Bartenura explica que o empréstimo se'á beseá é permitido a um arrendatário especificamente para fins de plantio, e apenas onde o costume local exige que o próprio arrendatário forneça a semente. Nesse caso, tecnicamente não é sequer um "empréstimo" no sentido pleno, mas uma antecipação do que o proprietário terá de qualquer forma direito de reaver primeiro da colheita — o arrendatário fica apenas com o excedente, como pagamento por seu trabalho. Bartenura confirma que a mishná precisou registrar o costume de Rabban Gamliel justamente para esclarecer que seu rigor pessoal — sempre exigindo o preço mais baixo, independentemente da flutuação — não é a norma halachica, mas um padrão que ele mesmo escolheu seguir.

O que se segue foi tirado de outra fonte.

(* ===== verification/Regex.v ===== *)
(** * Regular expressions

    The contract schemas constrain strings with anchored regular expressions
    ([/^...$/]).  This file gives the fragment they use (character classes,
    sequences, alternatives, stars, bounded repetition) an executable matcher
    by derivatives, and proves it decides the language of the expression, so
    that the schema files can transcribe each pattern as it is written. *)

From S2P Require Import Prelude.
From Stdlib Require Import Ascii.

Inductive re : Type :=
| Empty
| Eps
| Cls (accepts : ascii -> bool)
| Cat (r s : re)
| Alt (r s : re)
| Star (r : re).

(** [[a-z0-9_]] is [one_of [("a","z"); ("0","9"); ("_","_")]]. *)
Definition one_of (ranges : list (ascii * ascii)) : re :=
  Cls (fun c => existsb (fun '(lo, hi) =>
    (N_of_ascii lo <=? N_of_ascii c)%N && (N_of_ascii c <=? N_of_ascii hi)%N) ranges).

Definition chr (c : ascii) : re := one_of [(c, c)].

(** [r{n}], [r{0,n}], [r{m,n}], [r?], [r+]. *)
Fixpoint times (n : nat) (r : re) : re :=
  match n with O => Eps | S n => Cat r (times n r) end.
Fixpoint at_most (n : nat) (r : re) : re :=
  match n with O => Eps | S n => Alt Eps (Cat r (at_most n r)) end.
Definition between (m n : nat) (r : re) : re := Cat (times m r) (at_most (n - m) r).
Definition maybe (r : re) : re := Alt Eps r.
Definition plus (r : re) : re := Cat r (Star r).

(** The language of an expression. *)
Inductive matched : re -> list ascii -> Prop :=
| matched_eps : matched Eps []
| matched_cls p c : p c = true -> matched (Cls p) [c]
| matched_cat r s u v : matched r u -> matched s v -> matched (Cat r s) (u ++ v)
| matched_alt_l r s u : matched r u -> matched (Alt r s) u
| matched_alt_r r s u : matched s u -> matched (Alt r s) u
| matched_star_nil r : matched (Star r) []
| matched_star_cons r u v : matched r u -> matched (Star r) v -> matched (Star r) (u ++ v).

Create HintDb regex.
#[export] Hint Constructors matched : regex.

Lemma matched_cat_inv r s u :
  matched (Cat r s) u -> exists u1 u2, u = u1 ++ u2 /\ matched r u1 /\ matched s u2.
Proof. inversion 1; eauto. Qed.

(** Constructors that keep derivatives small. *)
Definition cat (r s : re) : re :=
  match r with
  | Empty => Empty
  | Eps => s
  | _ => match s with Empty => Empty | _ => Cat r s end
  end.

Definition alt (r s : re) : re :=
  match r, s with
  | Empty, _ => s
  | _, Empty => r
  | _, _ => Alt r s
  end.

Fixpoint nullable (r : re) : bool :=
  match r with
  | Empty => false
  | Eps => true
  | Cls _ => false
  | Cat r s => nullable r && nullable s
  | Alt r s => nullable r || nullable s
  | Star _ => true
  end.

Fixpoint deriv (c : ascii) (r : re) : re :=
  match r with
  | Empty => Empty
  | Eps => Empty
  | Cls p => if p c then Eps else Empty
  | Cat r s =>
      if nullable r then alt (cat (deriv c r) s) (deriv c s) else cat (deriv c r) s
  | Alt r s => alt (deriv c r) (deriv c s)
  | Star r => cat (deriv c r) (Star r)
  end.

Fixpoint matches_list (r : re) (l : list ascii) : bool :=
  match l with
  | [] => nullable r
  | c :: l => matches_list (deriv c r) l
  end.

(** [/^r$/.test(s)] *)
Definition test (r : re) (s : string) : bool := matches_list r (String.list_ascii_of_string s).

(** ** The matcher decides the language *)

Lemma matched_empty u : ~ matched Empty u.
Proof. by inversion 1. Qed.

Lemma matched_cat_iff r s u : matched (cat r s) u <-> matched (Cat r s) u.
Proof.
  unfold cat. split.
  - destruct r; try (destruct s); try done; intros H;
      try (by apply matched_empty in H);
      solve [ change u with ([] ++ u); eauto with regex ].
  - intros (u1 & u2 & -> & H1 & H2)%matched_cat_inv.
    destruct r; try (by inversion H1); try (inversion H1; subst; done);
      destruct s; try done; solve [by inversion H2 | eauto with regex].
Qed.

Lemma matched_alt_iff r s u : matched (alt r s) u <-> matched r u \/ matched s u.
Proof.
  assert (HA : matched (Alt r s) u <-> matched r u \/ matched s u).
  { split; [by inversion 1; subst; auto | intros []; eauto with regex]. }
  unfold alt. destruct r, s; try exact HA;
    pose proof (matched_empty u); tauto.
Qed.

Lemma nullable_spec r : nullable r = true <-> matched r [].
Proof.
  induction r as [| |p|r IHr s IHs|r IHr s IHs|r IHr]; simpl.
  - split; [done | by intros ?%matched_empty].
  - split; eauto with regex.
  - split; [done | by inversion 1].
  - rewrite andb_true_iff, IHr, IHs. split.
    + intros []. change (@nil ascii) with (@nil ascii ++ []). eauto with regex.
    + intros (u1 & u2 & Hu & H1 & H2)%matched_cat_inv.
      symmetry in Hu. apply app_eq_nil in Hu as [-> ->]. done.
  - rewrite orb_true_iff, IHr, IHs. split; [intros []; eauto with regex|].
    inversion 1; subst; auto.
  - split; eauto with regex.
Qed.

Lemma matched_star_head r c u :
  matched (Star r) (c :: u) ->
  exists v w, u = v ++ w /\ matched r (c :: v) /\ matched (Star r) w.
Proof.
  remember (Star r) as rs eqn:Er. remember (c :: u) as cu eqn:Ec.
  intros H. revert r c u Er Ec.
  induction H as [| | | | | |r u1 u2 H1 _ H2 IH2]; intros r' c0 u0 Er Ec; try discriminate.
  injection Er as ->. destruct u1 as [|d u1].
  - simpl in Ec. by apply IH2.
  - simpl in Ec. injection Ec as Hc Hu. subst. eauto 6.
Qed.

Lemma deriv_spec c r u : matched (deriv c r) u <-> matched r (c :: u).
Proof.
  revert u; induction r as [| |p|r IHr s IHs|r IHr s IHs|r IHr]; intros u; simpl.
  - split; by intros ?%matched_empty.
  - split; [by intros ?%matched_empty | by inversion 1].
  - destruct (p c) eqn:Hp; split.
    + inversion 1; subst. eauto with regex.
    + inversion 1; subst. eauto with regex.
    + by intros ?%matched_empty.
    + inversion 1; subst. congruence.
  - assert (HC : matched (cat (deriv c r) s) u <->
        exists v w, u = v ++ w /\ matched r (c :: v) /\ matched s w).
    { rewrite matched_cat_iff. split.
      - intros (u1 & u2 & -> & H1 & H2)%matched_cat_inv. rewrite IHr in H1. eauto.
      - intros (v & w & -> & H1 & H2). rewrite <- IHr in H1. eauto with regex. }
    assert (HD : matched (Cat r s) (c :: u) <->
        (exists v w, u = v ++ w /\ matched r (c :: v) /\ matched s w) \/
        (matched r [] /\ matched s (c :: u))).
    { split.
      - intros (u1 & u2 & Hu & H1 & H2)%matched_cat_inv.
        destruct u1 as [|c' u1]; simpl in *; [right; by subst|].
        injection Hu as -> ->. left; eauto 6.
      - intros [(v & w & -> & H1 & H2)|[H1 H2]].
        + change (c :: v ++ w) with ((c :: v) ++ w). eauto with regex.
        + change (c :: u) with ([] ++ c :: u). eauto with regex. }
    rewrite HD. destruct (nullable r) eqn:Hn.
    + rewrite matched_alt_iff, HC, IHs. apply nullable_spec in Hn. tauto.
    + rewrite HC. assert (~ matched r []).
      { intros H. apply nullable_spec in H. congruence. } tauto.
  - rewrite matched_alt_iff, IHr, IHs. split; [intros []; eauto with regex|].
    inversion 1; subst; auto.
  - rewrite matched_cat_iff. split.
    + intros (u1 & u2 & -> & H1 & H2)%matched_cat_inv. rewrite IHr in H1.
      change (c :: u1 ++ u2) with ((c :: u1) ++ u2). eauto with regex.
    + intros (v & w & -> & H1 & H2)%matched_star_head. rewrite <- IHr in H1. eauto with regex.
Qed.

Lemma matches_list_spec r l : matches_list r l = true <-> matched r l.
Proof.
  revert r; induction l as [|c l IH]; intros r; simpl.
  - apply nullable_spec.
  - rewrite IH. apply deriv_spec.
Qed.

Lemma test_spec r s : test r s = true <-> matched r (String.list_ascii_of_string s).
Proof. apply matches_list_spec. Qed.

Perush — os Mefarshim · הַמְּפָרְשִׁים

Rashi, em Bava Metzia 74b, ao comentar diretamente esta mishná e a Guemará que a segue, explica o critério de "já ter começado a trabalhar a terra" como o ponto que distingue o empréstimo legítimo do juro disfarçado.

Rashi רש״י
Bava Metzia 74b
מַתְנִי' חִטִּין בְּחִטִּין לְזֶרַע — סְאָה בִּסְאָה, וּבַגְּמָרָא מְפָרֵשׁ טַעְמָא: שֶׁהָיָה רַבָּן גַּמְלִיאֵל — כְּלוֹמַר לְכָךְ הֻצְרַךְ לִשְׁנוֹת מִשְׁנָה זוֹ, לְפִי שֶׁהָיָה רַבָּן גַּמְלִיאֵל מַחְמִיר שֶׁאִם הוּזְלוּ נוֹטֵל מֵהֶן כְּשַׁעַר הַזּוֹל, וְאַשְׁמְעִינַן מַתְנִיתִין לֹא שֶׁהֲלָכָה כֵן אֶלָּא שֶׁרָצָה לְהַחְמִיר עַל עַצְמוֹ: גְּמָ' שֶׁלֹּא יָרַד — עֲדַיִן לֹא יָרַד הָאָרִיס לְתוֹכָהּ לְעָבְדָהּ בְּשׁוּם עֲבוֹדָה: אֲבָל יָרַד אָסוּר — כִּדְמְפָרֵשׁ וְאָזִיל: מָרֵי אַרְעָא יָהִיב בִּיזְרָא — וְזֶה הָיָה קַרְקַע שֶׁלּוֹ יָפֶה וְשִׁנָּה מִמִּנְהַג הָעִיר לְהַטִּיל עַל הָאָרִיס, הִלְכָּךְ אִם פָּסַק כֵּן עִמּוֹ בִּתְחִלָּתוֹ קֹדֶם שֶׁיָּרַד דְּמָצֵי מְסַלֵּק לֵיהּ, כִּי נָחִית לְבַצֵּר מֵהָכִי נָחִית וְאֵין זוֹ הַלְוָאָה:

Rashi confirma a razão registrada na Guemará para a inclusão do costume de Rabban Gamliel: a mishná precisa deixar claro que seu padrão de sempre cobrar pelo preço mais baixo não é lei obrigatória, mas rigor voluntário. Sobre a condição de "ainda não ter descido à terra", Rashi explica que, enquanto o arrendatário não iniciou qualquer trabalho no campo, o proprietário ainda pode dispensá-lo do arrendamento caso ele não tenha semente própria — de modo que o "empréstimo" de trigo, nesse estágio, é apenas uma condição para a aceitação do arrendamento, e não um empréstimo genuíno. Mas uma vez que ele já começou a trabalhar a terra, o vínculo já está consolidado, e qualquer entrega de trigo nesse ponto é um empréstimo real, sujeito à proibição de se'á beseá.